One of the things we've learned this summer is that boredom does (in fact) do the imagination good. Noah has really made some big steps in learning to play by himself, as well as learning to play with Mattias. It's neat to see Noah becoming more independent. Yesterday, he played with play dough for almost 45 minutes while I put Mattias to sleep and puttered around cleaning up. This level of attention is something that really didn't exist (at all) before this summer.
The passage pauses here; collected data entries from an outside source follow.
(** The words of a text as the specification counts them: its maximal runs
    of code units that are not white space.  [after_ws] tells that the scan
    stands at the start of the text or behind white space. *)
Fixpoint count_tokens (after_ws : bool) (s : jsstring) : nat :=
  match s with
  | [] => 0
  | c :: s' =>
      if isWhiteSpace c then count_tokens true s'
      else ((if after_ws then 1 else 0) + count_tokens false s')%nat
  end.

(** The number of whitespace-separated tokens of the trimmed text. *)
Definition specWordCount (text : jsstring) : Z :=
  Z.of_nat (count_tokens true (trim text)).

(** Whether a scan that starts in state [b] ends behind white space. *)
Fixpoint ends_ws (b : bool) (s : jsstring) : bool :=
  match s with
  | [] => b
  | c :: s' => ends_ws (isWhiteSpace c) s'
  end.

(** The duration estimate as the specification words it, in exact
    arithmetic: the ceiling of [w / 150 * 60]. *)
Definition specDuration (w : Z) : Z := - ((- (w * 60)) / 150).

(** The error the primary call ends with when a precondition fails. *)
Definition precondition_error (env : Env) : JsError :=
  if TTSService.api_key_missing env
  then Error "Invalid or missing OpenAI API key. Please check your configuration."
  else Error "Speech generation failed: Text content is required for speech generation.".

Definition knownCharacters : list jsstring :=
  map lit ["chloe"; "kelly"; "racheal"; "david"; "alex"; "sarah"]%string.

Definition knownSpeeds : list jsstring :=
  map lit ["slow"; "normal"; "fast"]%string.

Definition with_character (c : jsstring) (s : TTSService.VoiceSettings)
  : TTSService.VoiceSettings :=
  TTSService.mkVoiceSettings (TTSService.voiceStyle s) (TTSService.voiceSpeed s)
    (TTSService.voicePitch s) (TTSService.emotion s) c.
Lemma amcvn_bands_share_excess_witness :
  exists d st', applyAmcvn unit amcvn_far_params [3852.5] (demo_state false) = (Ok d, st') /\
    amcvn_adds amcvn_far_params 0 10 [3852.5] = Ok [- exp (-1)] /\
    Dict.get "z" d = Some [cos 3852.5 + 6 * - exp (-1) + 7/2] /\
    cos 3852.5 + 6 * - exp (-1) + 7/2 <> cos 3852.5 + - exp (-1).
Proof.
  assert (Hm : pymin [- exp (-1)] = Ok (- exp (-1))) by reflexivity.
  assert (Hrun : exists d st',
            applyAmcvn unit amcvn_far_params [3852.5] (demo_state false) = (Ok d, st')).
  { do 2 eexists; unfold applyAmcvn, sbind, lift, sret; cbv zeta.
    replace (get_num amcvn_far_params "amplitude") with (Ok 1 : result R) by reflexivity.
    replace (get_num amcvn_far_params "t0") with (Ok 0 : result R) by reflexivity.
    replace (get_num amcvn_far_params "period") with (Ok 1 : result R) by reflexivity.
    replace (getitem amcvn_far_params "does_burst") with (Ok (PyBool true)) by reflexivity.
    replace (get_num amcvn_far_params "color_excess_during_burst")
      with (Ok 1 : result R) by reflexivity.
    cbv beta iota; change (truthy (PyBool true)) with true; cbv beta iota.
    rewrite amcvn_far_adds; cbv beta iota; rewrite Hm; reflexivity. }
  destruct Hrun as [d [st' Hrun]].
  destruct (amcvn_bands_share_excess unit amcvn_far_params [3852.5] (demo_state false) st' d
              (PyBool true) 1 0 1 [- exp (-1)] 1 (- exp (-1)) Hrun eq_refl eq_refl
              eq_refl eq_refl eq_refl amcvn_far_adds eq_refl Hm) as [y [Hd [L N]]].
  exists d, st'; split; [exact Hrun|]; split; [exact amcvn_far_adds|].
  pose proof exp_m1_lt_half; pose proof (exp_pos (-1)).
  split; [|lra].
  destruct y as [|y0 [|y1 y]]; simpl in L; try lia.
  specialize (N 0%nat ltac:(simpl; lia)); simpl in N.
  rewrite Hd; simpl; do 3 f_equal; rewrite N.
  replace ((3852.5 - 0) / 1) with 3852.5 by lra.
  field; lra.
Defined.
(** [seek] stops, on a position that yields what was left. *)
Lemma seek_settles (fuel : nat) :
  forall d c,
    d <= fuel -> d < TIMEOUT -> c <= length (statsBuckets s (ring_index TIMEOUT imax d)) ->
    exists d' c',
      seek TIMEOUT fuel s (iterator_at TIMEOUT imax tmin d c)
      = Some (iterator_at TIMEOUT imax tmin d' c')
      /\ d' < TIMEOUT
      /\ remaining TIMEOUT s imax tmin d' c'
         = remaining TIMEOUT s imax tmin d c
      /\ settled TIMEOUT s imax tmin d' c'.
Proof.
  induction fuel as [|fuel IH]; intros d c Hfuel Hd Hc;
    rewrite seek_unfold, seek_guard_at.
  - assert (d = 0) by lia. subst d.
    rewrite ring_index_0, Nat.eqb_refl, andb_false_r.
    exists 0, c. repeat split; [lia|exact Hc|congruence].
  - destruct d as [|d].
    + rewrite ring_index_0, Nat.eqb_refl, andb_false_r.
      exists 0, c. repeat split; [lia|exact Hc|congruence].
    + destruct (Nat.eqb_spec (ring_index TIMEOUT imax (S d)) imax) as [E|_].
      { exfalso. revert E. apply ring_index_neq; lia. }
      rewrite andb_true_r.
      destruct ((c =? length (statsBuckets s (ring_index TIMEOUT imax (S d))))
                || match nth_error (statsBuckets s (ring_index TIMEOUT imax (S d))) c with
                   | Some sp => (fst sp <? tmin)%Z
                   | None => false
                   end) eqn:Hguard.
      * rewrite seek_body_at by lia.
        destruct (IH d 0) as [d' [c' [Hseek [Hd' [Hrem Hset]]]]];
          [lia|lia|lia|].
        exists d', c'. repeat split; try assumption.
        -- rewrite Hrem. symmetry. now apply remaining_leave.
        -- apply Hset.
        -- apply Hset.
      * apply orb_false_iff in Hguard. destruct Hguard as [Hne Hfresh].
        apply Nat.eqb_neq in Hne.
        exists (S d), c. repeat split; [assumption|assumption|].
        intros _.
        destruct (nth_error (statsBuckets s (ring_index TIMEOUT imax (S d))) c) as [x|] eqn:Ex.
        -- exists x. split; [reflexivity|]. unfold fresh.
           now rewrite Hfresh.
        -- apply nth_error_None in Ex. lia.
Qed.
"This is the door and this is the ramp to get inside the house, Mommy," He tells me. "And only Mattias and I can go inside." I'm allowed to stand in the bushes. As a child, I also drew houses and castles and towns on the sidewalk with chalk. (I drew a lot of rocket ships, too. But he's not doing that yet.) I limited access to my creations from my brothers or my parents. Even then, finding my own space was really important to me.
To end here, to write that I remember doing these things, however, under represents the experience I am having as his mother lately. I also remember how it feels to be bored as a child, how it feels to be frustrated by things like my mother doing the dishes AGAIN. I mean, did she really HAVE to do that? Why couldn't we just go outside and play RIGHT NOW? It drove me crazy as a child to feel that I had so little control.
When Noah's frustration has peaked this summer, I've tried to find ways to make him feel in control. But the fact of the matter is, I simply can't follow his every whim. And at four years old, there are a lot of whims. That's a hard lesson to learn. I'm pretty sure I learned to deal with my frustration as a child by playing A LOT of make-believe. Noah is heading in the same direction.
I feel lucky to have these memories of my own childhood. I feel lucky to be able to sit next to Noah and talk with him about what he's feeling. I also feel lucky to be on the other side, living vicariously through Noah.